Maslin covered the celluloid waterfront for five years, and to this day I vividly recall reading her Titanic review on the morning of 12.19.97, and a statement at the end of paragraph #2 that James Cameron‘s epic was “the first spectacle in decades that honestly invites comparison to Gone With the Wind.”
But Maslin’s run came to a halt after the Times published her enthusiastic review of Stanley Kubrick‘s Eyes Wide Shut on 7.16.99.
Yesterday Maslin tweeted that the Eyes Wide Shut review “tore it between me and the NYT…I’m not sorry.” I’ve never heard the detailed blow-by-blow about that episode, but I’d sure like it if Maslin (who’s been a Times book reviewer for the last 22-plus years) would tell it some day.

What other film critics have had a falling-out with their editors over their opinions, or even a single film review?
I seem to recall reading that Andrew Sarris‘s 8.11.60 review of Psycho, his very first for the Village Voice, got him into trouble, but not to the point of getting whacked. “I got so many angry letters about it,” Sarris recalled decades later. “It was my first Cahiers du Cinéma review, you might say. The idea that I promulgated [was] that Hitchcock was a major avant-garde artist. Everybody knew what Hitchcock did. Most people liked him, but didn’t take him seriously. So that was the beginning [of the auteur theory].”

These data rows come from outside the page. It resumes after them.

(* ===== verification/UtilsJson.v ===== *)
(** * Helpers on the values of json-c: [src/src/utils/utils-json.c]

    A value is a tree that the helpers read and complete in place. A pointer
    in the tree is the list of the steps that lead to it from the value that
    is held; an object or an array whose addition failed for lack of memory
    is in no tree, it is pointed by [None] and what is added to it is seen
    by nobody. json-c asserts that additions are made to objects or arrays:
    the result [None] of an operation is the failure of that assertion. *)
From S2P Require Import Prelude CString Jsonc.

Module utils_json.
Import jsonc.

(** ** Pointers *)

Inductive step := Key (k : bytes) | Item (i : nat).
#[export] Instance step_eq : EqDecision step.
Proof. solve_decision. Defined.

Abbreviation pointer := (option (list step)).

Fixpoint at_path (p : list step) (j : json) : option json :=
  match p with
  | [] => Some j
  | Key k :: p' => match j with JObj l => assoc k l ≫= at_path p' | _ => None end
  | Item i :: p' => match j with JArr l => l !! i ≫= at_path p' | _ => None end
  end.

Fixpoint set_path (p : list step) (v j : json) : json :=
  match p with
  | [] => v
  | Key k :: p' =>
      match j with
      | JObj l => match assoc k l with Some x => JObj (replace k (set_path p' v x) l) | None => j end
      | _ => j
      end
  | Item i :: p' => match j with JArr l => JArr (alter (set_path p' v) i l) | _ => j end
  end.

(** the value pointed, an empty [fresh] one when it is in no tree *)
Definition deref (fresh root : json) (h : pointer) : json :=
  match h with None => fresh | Some p => default JNull (at_path p root) end.

Definition write (root : json) (h : pointer) (v : json) : json :=
  match h with None => root | Some p => set_path p v root end.

Definition below (h : pointer) (s : step) : pointer := (fun p => p ++ [s]) <$> h.

(** ** json-c *)

(** was the value added? *)
Definition json_object_object_add (root : json) (h : pointer) (k : bytes) (v : json) (o : oracle)
  : option (bool * json * oracle) :=
  match deref (JObj []) root h with
  | JObj l =>
      let '(ok, o) := malloc o in
      Some (ok, if ok then write root h (JObj (replace k v l)) else root, o)
  | _ => None
  end.

Definition json_object_array_add (root : json) (h : pointer) (v : json) (o : oracle)
  : option (bool * json * oracle) :=
  match deref (JArr []) root h with
  | JArr l =>
      let '(ok, o) := malloc o in Some (ok, if ok then write root h (JArr (l ++ [v])) else root, o)
  | _ => None
  end.

(** ** Types and values *)

Section Values.
Context (json_object_get_int : Z -> Z).

Definition j_is_string (o : json) : bool := match o with JStr _ => true | _ => false end.
Definition j_is_boolean (o : json) : bool := match o with JBool _ => true | _ => false end.
Definition j_is_integer (o : json) : bool := match o with JInt _ => true | _ => false end.

(** [None] for false, otherwise the value read *)
Definition j_read_string (obj : json) : option bytes := match obj with JStr s => Some s | _ => None end.
Definition j_read_boolean (obj : json) : option Z := match obj with JBool b => Some (Z.b2z b) | _ => None end.
Definition j_read_integer (obj : json) : option Z :=
  match obj with JInt z => Some (json_object_get_int z) | _ => None end.

Definition j_string (obj : json) (defval : bytes) : bytes := match obj with JStr s => s | _ => defval end.
Definition j_boolean (obj : json) (defval : Z) : Z := match obj with JBool b => Z.b2z b | _ => defval end.
Definition j_integer (obj : json) (defval : Z) : Z :=
  match obj with JInt z => json_object_get_int z | _ => defval end.

Definition j_read_object_at (obj : json) (key : bytes) : option json := object_get_ex obj key.
Definition j_has (obj : json) (key : bytes) : bool := bool_decide (is_Some (object_get_ex obj key)).
Definition j_read_string_at (obj : json) (key : bytes) : option bytes := j_read_object_at obj key ≫= j_read_string.
Definition j_read_boolean_at (obj : json) (key : bytes) : option Z := j_read_object_at obj key ≫= j_read_boolean.
Definition j_read_integer_at (obj : json) (key : bytes) : option Z := j_read_object_at obj key ≫= j_read_integer.

Definition j_string_at (obj : json) (key : bytes) (defval : bytes) : bytes :=
  match j_read_object_at obj key with Some data => j_string data defval | None => defval end.
Definition j_boolean_at (obj : json) (key : bytes) (defval : Z) : Z :=
  match j_read_object_at obj key with Some data => j_boolean data defval | None => defval end.
Definition j_integer_at (obj : json) (key : bytes) (defval : Z) : Z :=
  match j_read_object_at obj key with Some data => j_integer data defval | None => defval end.

(** ** Additions

    The status is a boolean; it is true even when nothing was added. *)

(** also tells whether the value is now in the tree, and where *)
Definition add_at (root : json) (h : pointer) (key : option bytes) (val : json) (o : oracle)
  : option (pointer * json * oracle) :=
  match key with
  | Some key =>
      match json_object_object_add root h key val o with
      | Some (ok, root, o) => Some (if ok then below h (Key key) else None, root, o)
      | None => None
      end
  | None =>
      let i := match deref (JArr []) root h with JArr l => length l | _ => 0 end in
      match json_object_array_add root h val o with
      | Some (ok, root, o) => Some (if ok then below h (Item i) else None, root, o)
      | None => None
      end
  end.

Definition j_add (root : json) (h : pointer) (key : option bytes) (val : json) (o : oracle)
  : option (bool * json * oracle) :=
  match add_at root h key val o with Some (_, root, o) => Some (true, root, o) | None => None end.

(** [json_object_new_string] and the like, then [add] *)
Definition add_new (add : json -> oracle -> option (bool * json * oracle)) (root val : json) (o : oracle)
  : option (bool * json * oracle) :=
  let '(ok, o) := malloc o in if ok then add val o else Some (false, root, o).

Definition j_add_string (root : json) (h : pointer) (key val : option bytes) (o : oracle) :=
  add_new (j_add root h key) root (JStr (default [] val)) o.
Definition j_add_boolean (root : json) (h : pointer) (key : option bytes) (val : Z) (o : oracle) :=
  add_new (j_add root h key) root (JBool (negb (val =? 0)%Z)) o.
Definition j_add_integer (root : json) (h : pointer) (key : option bytes) (val : Z) (o : oracle) :=
  add_new (j_add root h key) root (JInt val) o.

(** [Some None] is NULL *)
Definition add_container (fresh root : json) (h : pointer) (key : option bytes) (o : oracle)
  : option (option pointer * json * oracle) :=
  let '(ok, o) := malloc o in
  if negb ok then Some (None, root, o)
  else match add_at root h key fresh o with
       | Some (x, root, o) => Some (Some x, root, o)
       | None => None
       end.

Definition j_add_new_array (root : json) (h : pointer) (key : option bytes) (o : oracle) :=
  add_container (JArr []) root h key o.
Definition j_add_new_object (root : json) (h : pointer) (key : option bytes) (o : oracle) :=
  add_container (JObj []) root h key o.

(** ** Dotted keys *)

Definition DOT : ascii := "."%char.

(** the loop: the pointer and the key that remain, or the error *)
Fixpoint enter_loop (fuel : nat) (root : json) (o : pointer) (k : bytes) (create : bool) (mem : oracle)
  : option ((Z + pointer * bytes) * json * oracle) :=
  match strchr k DOT with
  | None => Some (inr (o, k), root, mem)
  | Some f =>
      match fuel with
      | O => None
      | S fuel' =>
          let n := take (length k - length f) k in
          match object_get_ex (deref (JObj []) root o) n with
          | Some _ => enter_loop fuel' root (below o (Key n)) (drop 1 f) create mem
          | None =>
              if negb create then Some (inl (- ENOENT)%Z, root, mem)
              else
                match j_add_new_object root o (Some n) mem with
                | None => None
                | Some (None, root, mem) => Some (inl (- ENOMEM)%Z, root, mem)
                | Some (Some x, root, mem) => enter_loop fuel' root x (drop 1 f) create mem
                end
          end
      end
  end.

Definition j_enter_m (root : json) (obj : pointer) (mkey : bytes) (create : bool) (mem : oracle) :=
  enter_loop (length mkey) root obj mkey create mem.

Definition j_read_object_at_m (obj : json) (mkey : bytes) : option json :=
  match j_enter_m obj (Some []) mkey false [] with
  | Some (inr (h, key), _, _) => j_read_object_at (deref (JObj []) obj h) key
  | _ => None
  end.

Definition j_has_m (obj : json) (mkey : bytes) : bool :=
  match j_enter_m obj (Some []) mkey false [] with
  | Some (inr (h, key), _, _) => j_has (deref (JObj []) obj h) key
  | _ => false
  end.

Definition j_read_string_at_m (obj : json) (mkey : bytes) : option bytes :=
  j_read_object_at_m obj mkey ≫= j_read_string.
Definition j_read_boolean_at_m (obj : json) (mkey : bytes) : option Z :=
  j_read_object_at_m obj mkey ≫= j_read_boolean.
Definition j_read_integer_at_m (obj : json) (mkey : bytes) : option Z :=
  j_read_object_at_m obj mkey ≫= j_read_integer.
(** ** Cleaning the text of a unit *)

Inductive crop_state := BeginLine | NormalLine | AfterBackslash | Comment.
#[export] Instance crop_state_eq : EqDecision crop_state.
Proof. solve_decision. Defined.

(** state 1 on a character *)
Definition emit (write : bytes) (c : ascii) : crop_state * bytes :=
  if bool_decide (c = "\"%char) then (AfterBackslash, write)
  else (if bool_decide (c = NL) then BeginLine else NormalLine, c :: write).

Definition crop_char (x : crop_state * bytes) (c : ascii) : crop_state * bytes :=
  let '(st, write) := x in
  if bool_decide (c = CR) then (st, write)
  else
    match st with
    | BeginLine =>
        if bool_decide (c = ";"%char) || bool_decide (c = "#"%char) then (Comment, write)
        else if bool_decide (c = NL) then (BeginLine, write)
        else emit write c
    | NormalLine => emit write c
    | AfterBackslash =>
        if bool_decide (c = NL) then emit write SPACE else emit ("\"%char :: write) c
    | Comment => if bool_decide (c = NL) then (BeginLine, write) else (Comment, write)
    end.

(** the text before the final NUL; its length is the result *)
Definition crop_and_trim_unit_content (content : bytes) : bytes :=
  let '(st, write) := foldl crop_char (BeginLine, []) content in
  rev (if bool_decide (st = NormalLine) then NL :: write else write).

(** ** Units *)

Section Database.
Context (json_get_string : json -> bytes) (rp_file_get : bytes -> Z + bytes)
  (afm_units_root : bytes) (opendir : bytes -> directory).

(** the private and public objects of a unit, or [None] for -1 *)
Definition unit_objects (isuser : bool) (unitpath unitname content : bytes) (o : oracle)
  : option (object * object) * oracle :=
  let '(ok1, o) := malloc o in
  if negb ok1 then (None, o)
  else
    let '(ok2, o) := malloc o in
    if negb ok2 then (None, o)
    else
      let '(rc, priv, pub, o) := add_fields_of_content [] [] content o in
      if negb (rc =? 0)%Z then (None, o)
      else
        let '(rc, priv, pub, o) := add_field priv pub key_unit_path unitpath o in
        if negb (rc =? 0)%Z then (None, o)
        else
          let '(rc, priv, pub, o) := add_field priv pub key_unit_name unitname o in
          if negb (rc =? 0)%Z then (None, o)
          else
            let '(rc, priv, pub, o) :=
              add_field priv pub key_unit_scope (if isuser then scope_user else scope_system) o in
            if negb (rc =? 0)%Z then (None, o) else (Some (priv, pub), o).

In June 1976 Todd McCarthy was cut loose from the Hollywood Reporter over a negative review of Ode to Billy Joe. “I filed a dismissive review,” McCarthy wrote on 4.15.20. “[It] was published, but the next day got a call from my editor, B.J. Franklin, who conveyed the news that Jethro, otherwise known as Max Baer Jr., the director of the film, was not a bit pleased with my notice. Would I perhaps consider taking another look at it with an eye to revising my opinion upward?
“When I refused this opportunity, B.J. proposed that I interview Max about the film. I politely declined. The next day I was informed that my services would no longer be required at the Reporter, and also learned that Max and B.J. were Bel-Air-circuit social friends.”
In 1991 Washingtonian editor Jack Limpert vehemently disagreed with Pat Dowell‘s positive review of Oliver Stone‘s JFK. On 2.11.17 Washington Post columnist John Kelly wrote that “it’s not clear if Limpert showed Dowell the door or if she found it on her own.” Limpert later said that JFK was “the dumbest movie about Washington ever made.”